Strafbaarheid van de verdachte
Er zijn geen feiten of omstandigheden aannemelijk geworden die de strafbaarheid van verdachte uitsluiten. De verdachte is daarom strafbaar voor het hiervoor bewezenverklaarde.
Op te leggen straf
Het hof heeft bij de bepaling van de op te leggen straf gelet op de aard en de ernst van hetgeen bewezen is verklaard, op de omstandigheden waaronder het bewezenverklaarde is begaan en op de persoon van de verdachte, zoals een en ander uit het onderzoek ter terechtzitting naar voren is gekomen. Daarnaast is gelet op de verhouding tot andere strafbare feiten, zoals onder meer tot uitdrukking komende in de hierop gestelde wettelijke strafmaxima en in de straffen die voor soortgelijke feiten worden opgelegd.
Ten laste van de verdachte is bewezenverklaard dat hij zich opzettelijk schuldig heeft gemaakt aan de verlengde uitvoer van harddrugs. Het uitvoeren van harddrugs is naar het oordeel van het hof een ernstig feit. Dit feit draagt immers bij aan allerlei vormen van ernstige criminaliteit en veroorzaakt hierdoor veel maatschappelijke onrust. Harddrugs als cocaïne leveren bovendien, eenmaal in handen van gebruikers, grote gevaren op voor de gezondheid van die gebruikers, terwijl die gebruikers hun verslaving vaak door diefstal of ander crimineel handelen trachten te bekostigen, waardoor aan de samenleving ernstige schade wordt berokkend. Het hof rekent het de verdachte dan ook aan dat hij heeft gehandeld zoals bewezen is verklaard.
Het hof heeft acht geslagen op de inhoud van het uittreksel uit de Justitiële Documentatie d.d. 6 mei 2024, betrekking hebbende op het justitiële verleden van de verdachte, waaruit blijkt dat hij in Nederland niet eerder is veroordeeld ter zake van strafbare feiten.

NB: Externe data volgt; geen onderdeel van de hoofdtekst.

(** The callbacks that would change the entry or directory at a place. *)
Inductive mutation (s : Mounted) (pl : place) : FuseOp -> Prop :=
  | mu_write i offset data flags :
      get_path i (inodes s.2) = Some (place_path pl) -> mutation s pl (OpWrite i offset data flags)
  | mu_setattr i a :
      get_path i (inodes s.2) = Some (place_path pl) ->
      bool_decide (is_Some (sa_size a)) || wants_attributes a = true -> mutation s pl (OpSetattr i a)
  | mu_create i n mode umask :
      get_path i (inodes s.2) = Some (place_path pl) -> mutation s pl (OpCreate i n mode umask)
  | mu_mkdir i n mode umask :
      get_path i (inodes s.2) = Some (place_path pl) -> mutation s pl (OpMkdir i n mode umask)
  | mu_symlink i n target :
      get_path i (inodes s.2) = Some (place_path pl) -> mutation s pl (OpSymlink i n target)
  | mu_unlink i n : get_path i (inodes s.2) = Some (place_path pl) -> mutation s pl (OpUnlink i n)
  | mu_rmdir i n : get_path i (inodes s.2) = Some (place_path pl) -> mutation s pl (OpRmdir i n)
  | mu_rename i n i' n' flags :
      get_path i (inodes s.2) = Some (place_path pl) -> mutation s pl (OpRename i n i' n' flags).

Definition frozen (b : string) (w : World) : Prop := exists br, branches w !! b = Some br /\ state br = Frozen.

Daarnaast heeft hof gelet op de overige persoonlijke omstandigheden van de verdachte, voor zover daarvan ter terechtzitting is gebleken.
Naar het oordeel van het hof kan gelet op de ernst van het bewezenverklaarde in de verhouding tot andere strafbare feiten, zoals onder meer tot uitdrukking komt in het hierop gestelde wettelijk strafmaximum en in de straffen die voor soortgelijke feiten worden opgelegd, niet worden volstaan met een andere of lichtere sanctie dan een straf die onvoorwaardelijke vrijheidsbeneming met zich brengt.
Alles afwegende acht het hof, met de politierechter en de advocaat-generaal, oplegging van een gevangenisstraf voor de duur van 7 weken passend en geboden.
Toepasselijke wettelijke voorschriften
De beslissing is gegrond op de artikelen 2 en 10 van de Opiumwet, zoals die luidden ten tijde van het bewezenverklaarde.

BESLISSING

Het hof:
vernietigt het vonnis waarvan beroep en doet opnieuw recht:
verklaart zoals hiervoor overwogen bewezen dat de verdachte het tenlastegelegde heeft begaan;
verklaart niet bewezen hetgeen de verdachte meer of anders is tenlastegelegd dan hierboven is bewezenverklaard en spreekt de verdachte daarvan vrij;
verklaart het bewezenverklaarde strafbaar, kwalificeert dit als hiervoor vermeld en verklaart de verdachte strafbaar;
veroordeelt de verdachte tot een
gevangenisstrafvoor de duur van
7 (zeven) weken.
Aldus gewezen door:
mr. W.E.C.A. Valkenburg, voorzitter,
mr. A.R. Hartmann en mr. M.M. Koevoets, raadsheren,
in tegenwoordigheid van mr. C.J.G. Streutjes, griffier,
en op 24 juli 2024 ter openbare terechtzitting uitgesproken.